(** C2, as the code has it.  Every value of an insert or an update, of
    whatever JSON kind, is written as [quote_literal] of its JSON text:
    one literal between single quotes, its single quotes and backslashes
    doubled, which the store scans back to exactly that JSON text.  A
    number and a boolean are quoted too, and the JSON null is the quoted
    word. *)
Theorem value_is_one_quoted_literal
        (kw : string -> bool) (tn : string) (id : option Z)
        (entries : list (string * json)) :
  (forall kv, value_item kv = quote_literal (jsonb_out (snd kv))
              /\ open_as (value_item kv) [TString (jsonb_out (snd kv))])
  /\ (forall k b, value_item (k, JNull) = "'null'"
                  /\ value_item (k, JBool b) = if b then "'true'" else "'false'")
  /\ (entries <> [] ->
      statement_of (insert_into_content_type_body kw (Some tn) (Some (JObject entries)))
      = Some (insert_text kw tn entries)
      /\ scan (insert_text kw tn entries) = Some (insert_tokens kw tn entries)
      /\ statement_of (update_content_type_data_body kw (Some tn) id
                         (Some (JObject entries)))
         = Some (update_text kw tn id entries)
      /\ scan (update_text kw tn id entries) = Some (update_tokens kw tn id entries)).
Proof.
  split.
  { intros kv. split; [reflexivity | apply literal_open]. }
  split.
  { intros k b. split; [reflexivity | now destruct b]. }
  intros Hne.
  rewrite (insert_body_eq kw tn entries Hne), (update_body_eq kw tn id entries Hne).
  repeat split.
  - now apply closed_scan, insert_scans.
  - now apply closed_scan, update_scans.
Qed.

Lemma value_is_one_quoted_literal_witness :
  scan (update_text Samples.keywords "posts" (Some 1%Z)
          [("title", JString "it's"); ("views", JNumber 100 0)])
  = Some [TWord "update"; TWord "posts"; TWord "set";
          TWord "title"; TSym "="%char;
          TString (String dquote ("it's" ++ String dquote ""));
          TSym ","%char; TWord "views"; TSym "="%char; TString "100";
          TWord "where"; TWord "id"; TSym "="%char; TWord "1"; TSym ";"%char].
Proof.
  pose proof (value_is_one_quoted_literal Samples.keywords "posts" (Some 1%Z)
                [("title", JString "it's"); ("views", JNumber 100 0)])
    as (_ & _ & H).
  destruct H as (_ & _ & _ & H); [discriminate|]. exact H.
Defined.

End Shape.


(** ** The functions on the store *)

Module StoreFacts.
Import Chars Pg Jsonb Scanner Tokens Text TextFacts BuilderFacts ScannerFacts.
Import Store ParserFacts Plain.

(** *** The scanner only adds tokens *)






(** *** Creating twice *)


Section Executor.

Variable kw : string -> bool.
Variable input : sqltype -> string -> option value.





End Executor.

End StoreFacts.


(** ** Creating a table of columns without constraints *)

Module CreateFacts.
Import Chars Pg Jsonb Scanner Tokens Text TextFacts BuilderFacts ScannerFacts.
Import Store ParserFacts Plain StoreFacts.

#[local] Arguments mem : simpl never.

Lemma terminated_plain items : terminated items = terminated_with ", " items.
Proof. induction items as [|x rest IH]; simpl; [reflexivity | now rewrite IH]. Qed.
(** * InsightOps: the embedding engine over Milvus

    A shallow embedding of [backend/utils/embeddings.py] (class
    [EmbeddingEngine]).  The engine is glue around three external
    collaborators: the sentence-transformer model, the pymilvus client and
    the [uuid] / [logging] modules.  Every call that leaves the engine is
    an _event_; the collaborators are an environment that answers each call
    from the history of events so far.  A method of the engine is a
    computation that reads the history, appends the events it issues and
    either returns a value or raises a Python exception. *)

From Stdlib Require Import QArith.
From stdpp Require Import base option list strings gmap pretty sorting.

Open Scope string_scope.
Open Scope Z_scope.
Open Scope list_scope.

(** ** Python values *)

(** A Python [float]; only the order of scores is ever used. *)
Definition float : Type := Q.

(** An embedding, [List[float]]. *)
Abbreviation vector := (list float).

(** The values a [Dict[str, Any]] holds here. *)
Inductive pyval : Type :=
| PNone
| PStr (s : string)
| PInt (n : Z).

(** A raised exception: its class and its message. *)
Inductive exn : Type :=
| Exception (cls msg : string).

(** What a call does: return a value, or raise. *)
Inductive result (A : Type) : Type :=
| Return (a : A)
| Raise (e : exn).
Arguments Return {A} a.
Arguments Raise {A} e.

(** ** [backend.config.settings] *)

Record Settings : Type := {
  vector_dimension : Z;
  milvus_uri : string;
  milvus_token : string;
  milvus_collection : string
}.

(** ** pymilvus data *)

Inductive DataType : Type := VARCHAR | FLOAT_VECTOR.

Record FieldSchema : Type := {
  fs_name : string;
  fs_dtype : DataType;
  fs_is_primary : bool;
  fs_max_length : option Z;
  fs_dim : option Z
}.

Record CollectionSchema : Type := {
  cs_fields : list FieldSchema;
  cs_description : string
}.

(** The [index_params] dict of [create_index]. *)
Record IndexParams : Type := {
  ip_metric_type : string;
  ip_index_type : string;
  ip_nlist : Z
}.

(** The [search_params] dict of [search]. *)
Record SearchParams : Type := {
  sp_metric_type : string;
  sp_nprobe : Z
}.

(** A [Collection] object: the client-side proxy of a named collection. *)
Record Collection : Type := { coll_name : string }.

(** A loaded [SentenceTransformer]. *)
Record SentenceTransformer : Type := { st_name : string }.

(** The column batch handed to [Collection.insert]: the four columns
    [id], [document_id], [text], [vector], in schema order. *)
Record Entities : Type := {
  col_id : list string;
  col_document_id : list pyval;
  col_text : list string;
  col_vector : list vector
}.

(** One hit of a search: [hit.id], [hit.score], [hit.entity]. *)
Record Hit : Type := {
  hit_id : string;
  hit_score : float;
  hit_entity : gmap string pyval
}.

(** One formatted result of [EmbeddingEngine.search]:
    [{"id", "text", "score", "metadata": {"document_id"}}]. *)
Record SearchResult : Type := {
  r_id : string;
  r_text : pyval;
  r_score : float;
  r_metadata : gmap string pyval
}.

(** ** Events *)

Inductive level : Type := INFO | ERROR.

(** The pieces of an f-string. *)
Inductive fmt : Type :=
| FStr (s : string)
| FInt (n : Z)
| FExn (e : exn).

Inductive event : Type :=
| ESentenceTransformer (name : string) (r : result SentenceTransformer)
| EEncode (m : SentenceTransformer) (texts : list string)
    (r : result (list vector))
| EConnect (alias uri token : string) (r : result unit)
| EDisconnect (alias : string) (r : result unit)
| EHasCollection (name : string) (r : result bool)
| ECollection (name : string) (schema : option CollectionSchema)
    (r : result Collection)
| ECreateIndex (c : Collection) (field_name : string) (p : IndexParams)
    (r : result unit)
| ELoad (c : Collection) (r : result unit)
| EInsert (c : Collection) (entities : Entities) (r : result unit)
| EFlush (c : Collection) (r : result unit)
| ESearch (c : Collection) (data : list vector) (anns_field : string)
    (param : SearchParams) (limit : Z) (output_fields : list string)
    (r : result (list (list Hit)))
| EUuid4 (s : string)
| ELog (lvl : level) (msg : list fmt).

Abbreviation trace := (list event).

(** ** The environment

    Each collaborator answers from the history of events before the call. *)
Record Env : Type := {
  env_sentence_transformer : trace → string → result SentenceTransformer;
  env_encode : trace → SentenceTransformer → list string → result (list vector);
  env_connect : trace → string → string → string → result unit;
  env_disconnect : trace → string → result unit;
  env_has_collection : trace → string → result bool;
  env_collection :
    trace → string → option CollectionSchema → result Collection;
  env_create_index :
    trace → Collection → string → IndexParams → result unit;
  env_load : trace → Collection → result unit;
  env_insert : trace → Collection → Entities → result unit;
  env_flush : trace → Collection → result unit;
  env_search :
    trace → Collection → list vector → string → SearchParams → Z →
    list string → result (list (list Hit));
  env_uuid4 : trace → string
}.

(** ** Computations

    [m tr] runs [m] after the history [tr]; it gives the outcome and the
    events [m] itself issued, oldest first. *)
Definition M (A : Type) : Type := trace → result A * trace.

Definition ret {A} (a : A) : M A := λ _, (Return a, []).

Definition raise {A} (e : exn) : M A := λ _, (Raise e, []).

Definition bind {A B} (m : M A) (f : A → M B) : M B := λ tr,
  match m tr with
  | (Return a, d) => let '(r, d') := f a (tr ++ d) in (r, d ++ d')
  | (Raise e, d) => (Raise e, d)
  end.

(** [try: body except Exception as e: handler e]. *)
Definition try_except {A} (body : M A) (handler : exn → M A) : M A := λ tr,
  match body tr with
  | (Return a, d) => (Return a, d)
  | (Raise e, d) => let '(r, d') := handler e (tr ++ d) in (r, d ++ d')
  end.

Notation "x <- m ;; k" := (bind m (λ x, k))
  (at level 100, m at next level, right associativity,
   format "'[v' x  <-  m  ;;  '/' k ']'").
Notation "m ;;; k" := (bind m (λ _, k))
  (at level 100, right associativity,
   format "'[v' m  ;;;  '/' k ']'").

(** An external call: ask the environment, record call and answer. *)
Definition call {A} (answer : trace → result A) (ev : result A → event)
  : M A := λ tr, let r := answer tr in (r, [ev r]).

(** [logger.info] and [logger.error]. *)
Definition logger_info (msg : list fmt) : M unit :=
  λ _, (Return (), [ELog INFO msg]).
Definition logger_error (msg : list fmt) : M unit :=
  λ _, (Return (), [ELog ERROR msg]).

(** [len(l)] as a Python [int]. *)
Definition len {A} (l : list A) : Z := Z.of_nat (length l).

Section Engine.

Variable env : Env.
Variable settings : Settings.

(** *** The collaborators' calls *)

Definition SentenceTransformer_new (name : string) : M SentenceTransformer :=
  call (λ tr, env_sentence_transformer env tr name)
       (ESentenceTransformer name).

(** [model.encode(texts, convert_to_numpy=True).tolist()]: the array is
    kept as its rows. *)
Definition model_encode (m : SentenceTransformer) (texts : list string)
  : M (list vector) :=
  call (λ tr, env_encode env tr m texts) (EEncode m texts).

Definition connections_connect (alias uri token : string) : M unit :=
  call (λ tr, env_connect env tr alias uri token) (EConnect alias uri token).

────────────────────

- **Work to complete**:
I'd like the lines above from the one with "fs_is_primary : bool;" up to and including the one with "ip_metric_type : string;" copied exactly, with no other lines.

- **Solution to this task**:
  fs_is_primary : bool;
  fs_max_length : option Z;
  fs_dim : option Z
}.

Record CollectionSchema : Type := {
  cs_fields : list FieldSchema;
  cs_description : string
}.

(** The [index_params] dict of [create_index]. *)
Record IndexParams : Type := {
  ip_metric_type : string;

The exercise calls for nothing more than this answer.